How to interpret results
The TDEE value represents an estimated maintenance calorie level. If goal mode is set to maintenance, the target intake equals TDEE. If deficit mode is selected, the target intake is below TDEE. If surplus mode is selected, the target intake is above TDEE.
- Use BMR as the resting baseline, not the full daily requirement.
- Activity factor increases the estimate according to lifestyle and movement level.
- Exercise and NEAT should be added carefully to avoid double-counting activity.
- Thermic effect of food is an estimate, not a fixed biological constant.
Example: if BMR is 1700 kcal/day and the activity factor is 1.55, activity-adjusted expenditure is 2635 kcal/day.
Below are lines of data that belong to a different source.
(* ===== verification/AutoRetryExample.v ===== *)
(** * Automatic retries: examples

    A payment that Stripe declines and Adyen charges, and the same payment with a
    rule that retries answers without an error code. *)

From S2P Require Import Prelude Country Currency PaymentEnums EuclidEnums EuclidTypes PaymentStatus.
From S2P Require Import RoutingInput Routing DecideConnector Gsm AutoRetry AutoRetryTheorems AutoRetryAttempts.
From stdpp Require Import gmap strings pretty.

Definition declined : ErrorResponse := mkErrorResponse "card_declined" "Declined" None None None.

Definition answer (connector : string) : RouterData :=
  if bool_decide (connector = "stripe"%string)
  then mkRouterData connector AttemptStatus_Failure AuthenticationType_NoThreeDs (ResponseErr declined)
  else mkRouterData connector AttemptStatus_Charged AuthenticationType_NoThreeDs
         (TransactionResponse (Some ("txn_" +:+ connector)%string)).

#[local] Instance example_service : ConnectorService := λ _ c _ _ a, (Ok (answer (connector_data_name c)), a).

#[local] Instance example_service_laws : ConnectorServiceLaws.
Proof. by split. Qed.

Lemma example_expected : expected.
Proof. intros n c pan net a rd [= <-]. unfold answer. by case_bool_decide. Qed.

(** A rule to retry the error of a connector. *)
Definition retry_rule (connector code message : string) : GsmKey * GsmRow :=
  let k := mkGsmKey connector "Payment" "Authorize" code message in
  (k, gsm_to_row (mkGatewayStatusMap k "failure" None None None None
    (GsmFeatureData_Retry (mkRetryFeatureData false false false GsmDecision_Retry)) GsmFeature_Retry None None None)).

Definition config (rules : list (GsmKey * GsmRow)) : RetryConfig (ActionType := unit) := {|
  gsm_table := list_to_map rules;
  flow_name := "Authorize";
  merchant_max_auto_retries := None;
  profile_max_auto_retries := Some 5%Z;
  merchant_config_gsm := false;
  is_auto_retries_enabled := true;
  is_clear_pan_retries_enabled := false;
  step_up_connectors := None;
  is_debit_routing := false;
  is_network_token := false;
  intent_off_session := None;
  payment_method_info := false;
  mandate_reference := λ _, Ok tt;
  intent_future_usage := None;
  attempt_card_network := Some CardNetwork_Visa;
|}.

Definition declines_retried : RetryConfig := config [retry_rule "stripe" "card_declined" "Declined"].

Definition first_attempt : Attempt := {|
  at_id := "pay_1"; at_payment_id := "pay"; at_connector := Some "stripe"%string; at_mca := Some "mca_1"%string;
  at_status := AttemptStatus_Started;
  at_net_amount := {| order_amount := 100; shipping_cost := None; order_tax_amount := None; net_surcharge_amount := None;
    tax_on_surcharge := None; installment_interest := None; offer_amount := None |};
  at_amount_capturable := 100; at_auth_type := Some AuthenticationType_NoThreeDs;
  at_error_code := None; at_error_message := None; at_error_reason := None;
  at_unified_code := None; at_unified_message := None; at_transaction_id := None;
  at_future_usage_applied := None; at_retry_type := None;
|}.

Definition start : RetryState := mkRetryState {["pay_1"%string := first_attempt]} first_attempt 1 "pay_1" [].

Definition choices (names : list string) : list (ConnectorRoutingData (ActionType := unit)) :=
  (λ n, routing_data_of {| connector_data_name := n; connector_data_mca := None |}) <$> names.

Definition pay (cfg : RetryConfig) (names : list string) : result RouterError (option RouterData) * RetryState :=
  call_retryable_connectors cfg (choices names) start.

(** What was called, and with which status the connector answered. *)
Definition statuses (s : RetryState) : list (string * option AttemptStatus) :=
  (λ c, (connector_data_name (call_connector c),
         match call_result c with Ok rd => Some (rd_status rd) | Err _ => None end)) <$> rs_calls s.

Lemma start_numbered : numbered "pay" start.
Proof.
  split; [done..|]. cbn. intros id a. rewrite lookup_singleton_Some. intros [<- _]. exists 1%Z. split; [lia|done].
Qed.

Lemma declines_retried_errors_only : errors_only declines_retried.
Proof.
  intros connector. unfold perform_gsm_lookup, find_gsm_rule, declines_retried, config. cbn [gsm_table list_to_map retry_rule foldr].
  rewrite lookup_insert_ne; [by rewrite lookup_empty|]. intros [=].
Qed.

Lemma pay_statuses :
  statuses (pay declines_retried ["stripe"; "adyen"; "checkout"]%string).2 =
    [("stripe"%string, Some AttemptStatus_Failure); ("adyen"%string, Some AttemptStatus_Charged)].
Proof. vm_compute. reflexivity. Qed.

Lemma only_failures_retried_witness :
  all_but_last call_failed (rs_calls (pay declines_retried ["stripe"; "adyen"; "checkout"]%string).2).
Proof.
  apply (only_failures_retried declines_retried (choices ["stripe"; "adyen"; "checkout"]%string) start
    (pay declines_retried ["stripe"; "adyen"; "checkout"]%string).1).
  - exact declines_retried_errors_only.
  - reflexivity.
  - unfold pay. apply surjective_pairing.
Defined.

Lemma attempts_record_calls_witness :
  ledger "pay" 1 (pay declines_retried ["stripe"; "adyen"; "checkout"]%string).2.
Proof.
  destruct (attempts_record_calls declines_retried "pay" (choices ["stripe"; "adyen"; "checkout"]%string) start
    (pay declines_retried ["stripe"; "adyen"; "checkout"]%string).1 (pay declines_retried ["stripe"; "adyen"; "checkout"]%string).2)
    as [Hs|Hl].
  - exact example_expected.
  - exact start_numbered.
  - reflexivity.
  - simpl. lia.
  - simpl. lia.
  - apply surjective_pairing.
  - exfalso. pose proof pay_statuses as Hp. rewrite Hs in Hp. discriminate Hp.
  - exact Hl.
Defined.

(** The loop looks at the rule of an answer, not at whether the payment failed: a
    rule for answers without an error code, which is what a declined payment
    without an error has, retries a payment that Adyen has charged. *)
Theorem success_retried :
  statuses (pay (config [retry_rule "stripe" "card_declined" "Declined"; retry_rule "adyen" "" ""])
    ["stripe"; "adyen"; "checkout"]%string).2 =
    [("stripe"%string, Some AttemptStatus_Failure); ("adyen"%string, Some AttemptStatus_Charged);
     ("checkout"%string, Some AttemptStatus_Charged)].
Proof. vm_compute. reflexivity. Qed.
Adding exercise, NEAT, and TEF gives a more complete estimate of daily energy needs.
This calculator is useful for physiology learning, nutrition education, activity-level comparisons, and understanding how maintenance, deficit, and surplus targets are built. It should not be treated as a medical or diet prescription because real energy needs depend on body composition, hormones, training status, illness, sleep, adaptive metabolism, and measurement accuracy.